Anxiety

Doing Nothing To Combat Anxiety

By  | 

When faced with a threat to our well-being or the well-being of the people we care about we all feel compelled to take action. Existential anxiety is the threat of nothingness. We inherently know the best way to alleviate that threat and the painful feelings cued off by it is by doing something, not by sitting there doing nothing as the world comes crashing down around us.

Yet often in our complicated modern world there’s little or nothing we can do to affect certain situations. The outcome remains up in the air and all we can do is wait. Rationally we know we might not have much say in the matter, like when a loved one is in the middle of an important surgery, but we’re not rational creatures we’re irrational creatures. Despite our inability to do anything to affect the outcome we’ll still make ourselves busy as a symbolic answer to the problem of that existential anxiety. Doing something, anything, is preferable to sitting there doing nothing. We might pace back and forth, we might eat and drink compulsively, we might check in over and over with friends and family members, we might pray even though we’re not particularly religious. We just don’t want to feel helpless in the face of a hostile world. Even though doing something and doing nothing would amount to the exact same thing we choose something without thinking twice.

This same psychological process goes on all day every day for most of us in less extreme form. The threatening activating events cuing off our existential anxiety might not be as visible, but this only means we’re not consciously aware of them. In a world where diverting attention is easy, where there’s always something to do, some website to go to, some app to download, some show to watch, some work to get done, some event to go to, we fill up our hours with as much something as possible and this is our unconscious temporary solution to the threat of nothingness. We end up running around like chickens with our heads cut off, spending our lives compulsively driven to do things that aren’t important to us while telling ourselves these things are important to us.

The rub is that doing something only covers up existential anxiety it doesn’t make it go away.
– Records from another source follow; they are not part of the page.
(* ===== verification/Prelude.v ===== *)
(** * A model of the journal (libjournal, journald and journalctl)

    The program stores log messages in journal files and lets readers seek in them.
    This development models the code that decides what is in a file and what a reader
    finds, and the self-contained algorithms around it, and proves them correct.  The
    machine is a 64-bit little-endian one with XZ compression built in and LZ4 left
    out, as the build files configure it by default.

    ** How the program is modelled

    - Unsigned integers are [Z] with the wrap-around written out ([u8], [u32], [u64]
      below); a C string is the list of bytes from its pointer on.
    - A journal file is a byte memory ([Memory.v]: a finite map from offsets to bytes,
      never-written bytes read 0) inside a handle, [JournalFile] of [JournalDef.v],
      which mirrors the struct of lib/journal-file.h.  The windows of the mmap cache
      show the bytes of the file, so an [Object *] is the offset of the object.
    - The operations of lib/journal-file.c run in a state and error monad over the
      handle ([JournalDef.v]): [Ok], [Err errno] (the function returns [-errno]),
      [Crash] (an assertion fails) and [NoFuel].  Their theorems rule the last two out.
    - The kernel, liblzma, the clock and uninitialised variables are the fields of
      the record [Env]; what the theorems need of them is a named hypothesis
      ([mmap_ok]: mappings succeed; [page_ok]: the page size is a power of two;
      [compress_law]: the decoder undoes the encoder).

    ** The files

    - [Prelude.v]: machine integers, tactics and lemmas on bits.
    - [Memory.v]: loads and stores of little-endian fields and their frame lemmas.
    - [CString.v], [Split.v], [Escape.v], [Numbers.v], [Uuid.v], [Utf8.v]: lib/utils
      (str.h, parse-uint.c, parse-bool.c, uuid/), split, the escaping functions and the
      parsers of numbers of shared/util.c, and shared/utf8.c.  [TimeUtil.v]: spans of
      time and relative times, from shared/time-util.c.
    - [Lookup3.v]: lib/hash, the hash functions of the on-disk format.  [SipHash.v]:
      shared/siphash24.c, the hash of the hash maps in memory.
    - [Hashmap.v]: shared/hashmap.c and shared/set.c over a heap of linked entries.
      [HashmapLists.v], [HashmapInv.v], [HashmapSteps.v]: the two kinds of linked lists
      and the invariant of a map.  [HashmapSpec.v]: the abstract map and what each
      operation promises.  [HashmapProofs.v], [HashmapRefines.v], [HashmapSession.v]:
      that the code keeps it.
    - [Mmap.v]: lib/mmap-cache.c, windows, contexts and files with their linked lists
      over a kernel that maps and unmaps.  [MmapInv.v]: the invariant of a cache;
      [MmapSpec.v]: every operation keeps it, and the address a caller gets shows the
      bytes asked for as long as its context keeps the window.
    - [RateLimit.v]: src/core/journald-rate-limit.c.  [Vacuum.v]:
      lib/journal-vacuum.c.  [Metrics.v]: size limits and rotation, from
      lib/journal-file.c.
    - [JournalDef.v]: lib/journal-def.h, the handle and the monad.  [JournalFile.v]:
      the writing half of lib/journal-file.c, one definition per function under the
      function's name (state and header, allocation and objects, hash tables, data and
      field objects, entry arrays and entries).  [JournalSeek.v]: the reading half
      (the chain cache, generic_array_get, generic_array_bisect and every
      journal_file_move_to_entry and journal_file_next_entry).
    - [ObjectLemmas.v], [ArenaProofs.v]: a well-formed file is an arena of aligned,
      consecutive objects ([arena]); what journal_file_append_object does to it.
    - [HeaderProofs.v]: the state byte, the header, sequence numbers, allocation.
    - [HashTableProofs.v], [DataProofs.v], [StoreProofs.v], [StoreOps.v]: the two hash
      tables as maps from contents to objects.  The proofs are made once for both kinds
      of object against the interface [KindLaws] of [StoreProofs.v], which data and
      field objects implement.  [StoreSpec.v]: the resulting specification.
    - [EntryArrayProofs.v]: a chain of entry arrays as a growing sequence.
    - [BisectProofs.v], [ArraySearch.v], [JournalEntries.v]: bisection of a chain with
      the chain cache is the linear search of the sequence it holds; seeking and
      stepping in the list of entries.
    - [JournalInv.v]: the invariant [journal] of a whole file: arena, store, one chain
      of entries for the file and one for each data object.  [JournalAppend.v],
      [JournalSpec.v]: journal_file_append_entry keeps it, appends to the chains and
      keeps their order.
    - [JournalOpen.v]: journal_file_open, journal_file_open_reliably,
      journal_file_rotate, journal_file_close and journal_file_copy_entry over a disk of
      files.  [JournalOpenProofs.v]: a file that is created or opened satisfies
      [journal].  [JournalLog.v]: a journal file as the list of the entries written to
      it ([holds]); [JournalLogSpec.v]: opening, rotating and recovering in terms of such
      lists.  [JournalCopy.v]: the copy of an entry is the entry appended.
    - [Match.v]: the matches of lib/sd-journal.c, the tree of terms and next_for_match,
      find_location_for_match and next_with_matches, which search one file.
      [MatchProofs.v] and [MatchFind.v] prove the search against the interface
      [Searchable]; [MatchSpec.v] implements it by journal files.  [MatchTree.v]: what
      the tree that the calls of a program build means.
    - [SdJournal.v]: the handle of lib/sd-journal.c, its location, the order of entries
      of different files, stepping and seeking over all files.  [SdNext.v] proves the
      iteration against the interface [Enumerable], which [SdFiles.v] implements by
      journal files with matches; [SdForeach.v]: SD_JOURNAL_FOREACH.
    - [Cursor.v]: writing, reading and testing cursors; [SdCursor.v]: their round trip.
    - [SdData.v]: the data of the current entry, the distinct values of a field, the
      times a set of files spans; [SdDataProofs.v]: what is read is what was written.
    - [Daemon.v]: what the parsers of the daemon share, the ends of lines, the trusted
      fields and the priorities.  [Native.v]: the native protocol of
      core/journald-native.c and its client lib/journal-send.c; [NativeSpec.v]: safety
      on any datagram and the round trip from sd_journal_sendv.  [Syslog.v],
      [SyslogSpec.v]: core/journald-syslog.c.  [Kmsg.v], [KmsgSpec.v]:
      core/journald-kmsg.c.
    - [Server.v]: the journals of core/journald-server.c and its main loop.
      [ServerStore.v]: the store of the server, what every step does to the files on its
      disk; [ServerSpec.v]: what becomes of a message.
    - [Verify.v]: src/journalctl/journal-verify.c, both passes over a file;
      [VerifySpec.v]: what a file that passes is known to be.
    - [Config.v]: core/conf-parser.c and the settings of journald.conf.
      [ConfigSpec.v]: the settings and the values they can have, as the manual has them,
      and that a file sets them.
    - [Output.v]: src/journalctl/logs-show.c, the formats an entry is written in;
      [OutputSpec.v]: the export and the JSON format are read back.
    - [JournalSamples.v], [StoreSamples.v]: small concrete files the theorems are
      applied to.

    ** What the theorems show

    - The server ([ServerSpec.v]): when files can be mapped and the directories are as
      vacuuming expects them, handing a message to an open journal with room ends; it is
      written at most twice, exactly once if the first try succeeds, and whatever
      rotation, vacuuming and retries do on the way, every other log survives but those
      vacuuming deletes and those a rotation renames another journal over.
    - Writing ([JournalSpec.v]): journal_file_append_entry writes the entry with its
      data and appends it to the sequence of the file and of each of its data objects,
      or fails without losing what is there; sequence numbers and offsets stay in strict
      order and a reader finds an appended entry by its number.
    - Files ([JournalLogSpec.v], [JournalCopy.v]): opening creates an empty journal or
      finds the entries that were written; rotation archives the old file with its
      entries; a file that cannot be opened reliably is set aside and never lost; copying
      an entry appends it.
    - The store ([StoreSpec.v], [StoreOps.v]): appending an object keeps the arena;
      finding data is the lookup of a map and appending data its insertion, whatever
      fails in between.
    - Entries ([EntryArrayProofs.v], [ArraySearch.v], [JournalEntries.v]): linking an
      entry appends to a sequence; seeking is the linear search of a sequence, with the
      chain cache as an optimisation that never changes a result; in one case of the
      upward search, past the last entry of arrays that are exactly full, the answer is
      wrong, and the theorems give it together with the right one.
    - Reading ([MatchSpec.v], [MatchTree.v], [SdForeach.v], [SdCursor.v],
      [SdDataProofs.v]): the matches of a program mean what the documentation says and
      the search of a file finds the first entry that satisfies them; iterating over
      several files ends and visits all matching entries in order; a cursor leads back
      to its entry; the data of an entry are the data that were logged.
    - The header ([HeaderProofs.v], [ArenaProofs.v], [Metrics.v]): state changes, the
      round trip of writing and checking a header, growth of sequence numbers, size
      limits.
    - Verification ([VerifySpec.v]): a file that is accepted is well-formed, in its
      objects, its header, its list of entries, its hash table and all references.
    - The mmap cache ([MmapSpec.v]): after any requests and closed files, every pointer
      that was given and not taken back lies in a mapping of its range, and dropping the
      cache unmaps exactly what it mapped.
    - Messages ([NativeSpec.v], [SyslogSpec.v], [KmsgSpec.v]): the native parser ends on
      every datagram below 512 MB and stays within its array, with two faults: a leading
      empty line aborts the daemon, and behind the last message it frees the fields of
      the daemon, which are on the stack; no client sets a trusted field; what sd_journal_sendv sends is what
      is received; a forwarded syslog message and a kernel record are read back; no kernel
      message is read twice and gaps are reported.
    - Output ([OutputSpec.v]): the export format of an entry parses back to its fields,
      and so does its JSON, in the three formats that write it, for fields of different
      names whose values are ASCII or not printable and not too long.
    - The hash maps ([HashmapSession.v]): any sequence of operations on a map does what
      it does to an association list in the order of insertion.
    - The algorithms: the hash functions agree with their byte-wise definition and
      [mix] is reversible; UTF-8 validation is exactly well-formedness; parsers and
      printers of numbers, identifiers, escapes and time spans round-trip; a
      configuration file sets what it says; the rate limiter accounts for every
      message; vacuuming deletes the journals without entries or unreadable, and of the
      others exactly as many as the limits require.
    - Where the code does not do what it means to, a theorem says what it does
      (for instance seek_up_past_full_arrays_misses, compress_failure_loses_data,
      uuid_parse_accepts_everything, vacuum_compare_cycle, min_size_exceeds_max_use,
      unclosed_file_accepted_later, unused_window_forgotten,
      output_json_trailing_comma).

    ** Fuel

    Loops over chains take a fuel.  The hash and entry array chains are lists in the
    invariants, and the theorems ask for a fuel of at least their length; bisection
    asks for 62, as a chain holds fewer than 2^62 items.  The jumping of the AND terms
    takes at most the number of terms times the number of entries of the file, and an
    iteration one turn for each entry and one to see the end.  The loops over strings
    take the length of the string, uuid_parse the 16 bytes and 4 dashes, the parsers of
    messages the length of the datagram; theorems show that these suffice.  The passes of
    the verification take the fuel of the caller, and the theorem about them speaks of a
    verification that accepts the file.

    ** What is not modelled

    System calls are arguments or fields of [Env]: sockets and their credentials, the
    event loop, the terminal, the pager and the command line of journalctl, and log.c,
    the logging of the program itself.  A handle on several files is given its files:
    opening them, scanning directories and the inotify events are system calls around
    hash maps.  Compression is liblzma and liblz4.  parse_timestamp and the absolute
    formats of times are strptime, mktime and strftime with little around them.  The
    sequence number file is a mapped counter, which the model reads and writes as a field
    of the server.  Most helpers of shared/util.c wrap a system call or an allocation;
    those that compute are modelled where a component uses them.
    sd_journal_get_data, sd_journal_enumerate_unique, the cutoff times and stepping by
    several entries are modelled without theorems of their own, as are hash map functions
    that only combine others. *)
From Stdlib Require Export ZArith Lia.
From stdpp Require Export prelude list numbers gmap sorting.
Ironically, it’s purposefully doing nothing on a consistent basis, particularly when we feel compelled to do something, that combats existential anxiety. Of course it’s not just doing nothing, it’s doing nothing while inviting those threatening thoughts and feelings into conscious awareness rather than banishing them to the periphery that paves the way for freedom, freedom to do what we want with our time instead of what our anxiety wants us to do with our time.